1

I need to delete all nodes with a specific attribute value. Using XDocument.Descendants.Where clause with an inline function it's a snap to delete nodes based on a specific attribute value.

That works great.

I also need to delete all nodes that have specific descendant value.
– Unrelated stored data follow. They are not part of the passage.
(* ===== verification/HvcDebug.v ===== *)
(** * Printing call results

    [impl Debug for HvcResponse] of src/src/hvc_response.rs, over std's
    [debug_tuple], and the proof that what is printed determines the registers. *)

From Stdlib Require Import ZArith Lia.
From stdpp Require Import base tactics list strings numbers.
From S2P Require Import Prelude Str Exceptions HvcResponse.

#[local] Open Scope Z_scope.

Definition COMMA : Z := 44.
Definition SPACE : Z := 32.

(** ** [core::fmt::DebugTuple] *)

(** One field: separated by a comma and a blank, or with the alternate flag on
    a line of its own, indented and closed by a comma. *)
Fixpoint debug_fields (alternate : bool) (first : bool) (fields : list str) : str :=
  match fields with
  | [] => []
  | field :: fields =>
      (if alternate
       then (if first then lit "(" ++ [LF] else []) ++ lit "    " ++ field ++ [COMMA; LF]
       else (if first then lit "(" else [COMMA; SPACE]) ++ field)
      ++ debug_fields alternate false fields
  end.

(** [f.debug_tuple(name)], the fields, [finish()]: nothing is closed when there
    were no fields. *)
Definition debug_tuple (alternate : bool) (name : str) (fields : list str) : str :=
  name ++ debug_fields alternate true fields
  ++ match fields with [] => [] | _ => lit ")" end.

Section Debug.
Context {SA : SmcccArch}.

Definition response_regs (self : HvcResponse) : list u64 :=
  match self with
  | Success regs => regs
  | SuccessLarge regs => regs
  end.

(** [fmt]: the field is formatted as [0x{reg:x}] whatever the flags of [f]. *)
Definition fmt (alternate : bool) (self : HvcResponse) : str :=
  let regs := response_regs self in
  debug_tuple alternate (lit "HvcResponse") ((fun reg => lit "0x" ++ digits 16 reg) <$> regs).
End Debug.

(** ** The text determines the registers *)

(** The characters that end a field. *)
Definition ends_field (c : Z) : Prop := c = COMMA \/ c = 41.
Definition plain (field : str) : Prop := Forall (fun c => ~ ends_field c) field.

Lemma app_stop_inj (P : Z -> Prop) a b x y s t :
  Forall (fun c => ~ P c) a -> Forall (fun c => ~ P c) b -> P x -> P y ->
  a ++ x :: s = b ++ y :: t -> a = b /\ x = y /\ s = t.
Proof.
  intros Ha. revert b. induction Ha as [|c a Hc _ IH]; intros b Hb Hx Hy.
  - destruct Hb as [|d b Hd _]; simpl; [by intros [= -> ->]|]. by intros [= -> _].
  - destruct Hb as [|d b Hd Hb]; simpl; [by intros [= -> _]|].
    intros [= -> H]. by destruct (IH b Hb Hx Hy H) as (-> & -> & ->).
Qed.

(** What follows a field starts with one of them. *)
Lemma debug_rest fields :
  exists x s, debug_fields false false fields ++ lit ")" = x :: s /\ ends_field x.
Proof. destruct fields; simpl; eexists _, _; (split; [reflexivity|]); [by right|by left]. Qed.

Lemma debug_fields_inj alternate l1 l2 :
  Forall plain l1 -> Forall plain l2 ->
  debug_fields alternate false l1 ++ lit ")" = debug_fields alternate false l2 ++ lit ")" -> l1 = l2.
Proof.
  intros H1. revert l2. induction H1 as [|f1 l1 Hf1 _ IH]; intros l2 H2.
  { destruct H2 as [|f2 l2 _ _]; [done|]. by destruct alternate. }
  destruct H2 as [|f2 l2 Hf2 H2]; [by destruct alternate|].
  destruct alternate; simpl; rewrite <- ?app_assoc; intros [= H].
  - destruct (app_stop_inj ends_field f1 f2 COMMA COMMA _ _ Hf1 Hf2 (or_introl eq_refl)
      (or_introl eq_refl) H) as (-> & _ & [= H']). f_equal. by apply IH.
  - destruct (debug_rest l1) as (x & s & E1 & Hx), (debug_rest l2) as (y & t & E2 & Hy).
    simpl in E1, E2. rewrite E1, E2 in H.
    destruct (app_stop_inj ends_field f1 f2 x y s t Hf1 Hf2 Hx Hy H) as (-> & -> & ->).
    f_equal. apply IH; [done|]. simpl. by rewrite E1, E2.
Qed.

Lemma debug_tuple_inj alternate name l1 l2 :
  Forall plain l1 -> Forall plain l2 ->
  debug_tuple alternate name l1 = debug_tuple alternate name l2 -> l1 = l2.
Proof.
  intros H1 H2 H%app_inv_head. destruct H1 as [|f1 l1 Hf1 H1].
  { destruct H2; [done|]. by destruct alternate. }
  destruct H2 as [|f2 l2 Hf2 H2]; [by destruct alternate|].
  apply (debug_fields_inj alternate); [by constructor..|].
  destruct alternate; simpl in *; by injection H as ->.
Qed.

Lemma hex_field_plain n : is_u64 n -> plain (lit "0x" ++ digits 16 n).
Proof.
  intros [Hn _]. unfold plain, ends_field, COMMA. apply Forall_app. split; [by apply (bool_decide_unpack _); vm_compute|].
  apply list.Forall_forall. intros c Hc. apply digits_chars in Hc; lia.
Qed.

Lemma digits_inj a b : is_u64 a -> is_u64 b -> digits 16 a = digits 16 b -> a = b.
Proof.
  intros Ha Hb H. pose proof (parse_digits_render 16 a ltac:(lia) Ha) as E. rewrite H in E.
  rewrite (parse_digits_render 16 b ltac:(lia) Hb) in E. by injection E.
Qed.

(** The debug text is faithful: in both the plain and the alternate form, two
    responses that print alike hold the same registers. *)
Theorem hvc_debug_faithful {SA : SmcccArch} alternate r1 r2 :
  Forall is_u64 (response_regs r1) -> Forall is_u64 (response_regs r2) ->
  fmt alternate r1 = fmt alternate r2 -> response_regs r1 = response_regs r2.
Proof.
  unfold fmt. generalize (response_regs r1) as l1, (response_regs r2) as l2. intros l1 l2 H1 H2 H.
  assert (Hp : forall l, Forall is_u64 l -> Forall plain ((fun reg => lit "0x" ++ digits 16 reg) <$> l))
    by (intros l Hl; apply list.Forall_fmap; eapply List.Forall_impl; [|exact Hl];
        intros n Hn; by apply hex_field_plain).
  apply debug_tuple_inj in H; [|by apply Hp..]. clear Hp. revert l2 H2 H.
  induction H1 as [|a l1 Ha _ IH]; intros l2 H2; destruct H2 as [|b l2 Hb Hl]; try done.
  cbn [fmap list_fmap]. intros [= Hd Hr]. f_equal; [by apply digits_inj|by apply IH].
Qed.

(** The text of an HVC answer. *)
Lemma fmt_example {SA : SmcccArch} :
  fmt false (response_from_u64 0x1234) = lit "HvcResponse(0x1234, 0x0, 0x0, 0x0)".
Proof. by vm_compute. Qed.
It made sense to me to use the same method for checking a descendant node of each element, and when that descendant value (innertext) matches a given value to look for, delete the element.

It almost works.

My code:

Dim Xmlstring As String =
    "<?xml version=" & Chr(34) & "1.0" & Chr(34) & " encoding=" & Chr(34) & "UTF-8" & Chr(34) & "?>" & vbNewLine &
    "<domain:DOGs " & vbNewLine &
    "      page=" & Chr(34) & "1" & Chr(34) & vbNewLine &
    "      ofPages=" & Chr(34) & "1" & Chr(34) & vbNewLine &
    "      xmlns:domain=" & Chr(34) & "urn:cat:np.domain.2111-14-42" & Chr(34) & vbNewLine &
    "      xmlns:vs=" & Chr(34) & "urn:cat:vs.2111-15-31" & Chr(34) & vbNewLine &
    "      xmlns:base=" & Chr(34) & "urn:cat:base.2111-15-31" & Chr(34) & ">" & vbNewLine &
    "   <domain:DOG name=" & Chr(34) & "Fido" & Chr(34) & ">" & vbNewLine &
    "      <description>Good</description>" & vbNewLine &
    "   </domain:DOG>" & vbNewLine &
    "   <domain:DOG name=" & Chr(34) & "Abby" & Chr(34) & ">" & vbNewLine &
    "      <description>Bad</description>" & vbNewLine &
    "   </domain:DOG>" & vbNewLine &
    "   <domain:DOG name=" & Chr(34) & Chr(34) & ">" & vbNewLine &
    "      <description>Ugly</description>" & vbNewLine &
    "   </domain:DOG>" & vbNewLine &
    "   <domain:DOG name=" & Chr(34) & "Bruno" & Chr(34) & ">" & vbNewLine &
    "      <description>Sweaty</description>" & vbNewLine &
    "   </domain:DOG>" & vbNewLine &
    "   <domain:DOG name=" & Chr(34) & "Shep" & Chr(34) & ">" & vbNewLine &
    "      <description>Good</description>" & vbNewLine &
    "   </domain:DOG>" & vbNewLine &
    "</domain:DOGs>"

Dim Xdoc As XDocument = XDocument.Parse(Xmlstring)
Dim iFoundCount As Integer = 0

'This works:
With Xdoc.Descendants().Descendants()
    iFoundCount = .Where(Function(e) e.Attributes("name").Any(Function(a) a = "")).Count
    .Where(Function(e) e.Attributes("name").Any(Function(a) a = "")).Remove()
End With
Dim sResultFile As String = "c:\0\1st_result_" & iFoundCount.ToString & ".xml"
Xdoc.Save(sResultFile)
'The result:
'<?xml version="1.0" encoding="utf-8"?>
'<domain:DOGs page="1" ofPages="1" xmlns:domain="urn:cat:np.domain.2111-14-42" xmlns:vs="urn:cat:vs.2111-15-31" xmlns:base="urn:cat:base.2111-15-31">
'  <domain:DOG name="Fido">
'    <description>Good</description>
'  </domain:DOG>
'  <domain:DOG name="Abby">
'    <description>Bad</description>
'  </domain:DOG>
'  <domain:DOG name="Bruno">
'    <description>Sweaty</description>
'  </domain:DOG>
'  <domain:DOG name="Shep">
'    <description>Good</description>
'  </domain:DOG>
'</domain:DOGs>


'This looks like it would work as there aren't any errors in the code
'and it almost works.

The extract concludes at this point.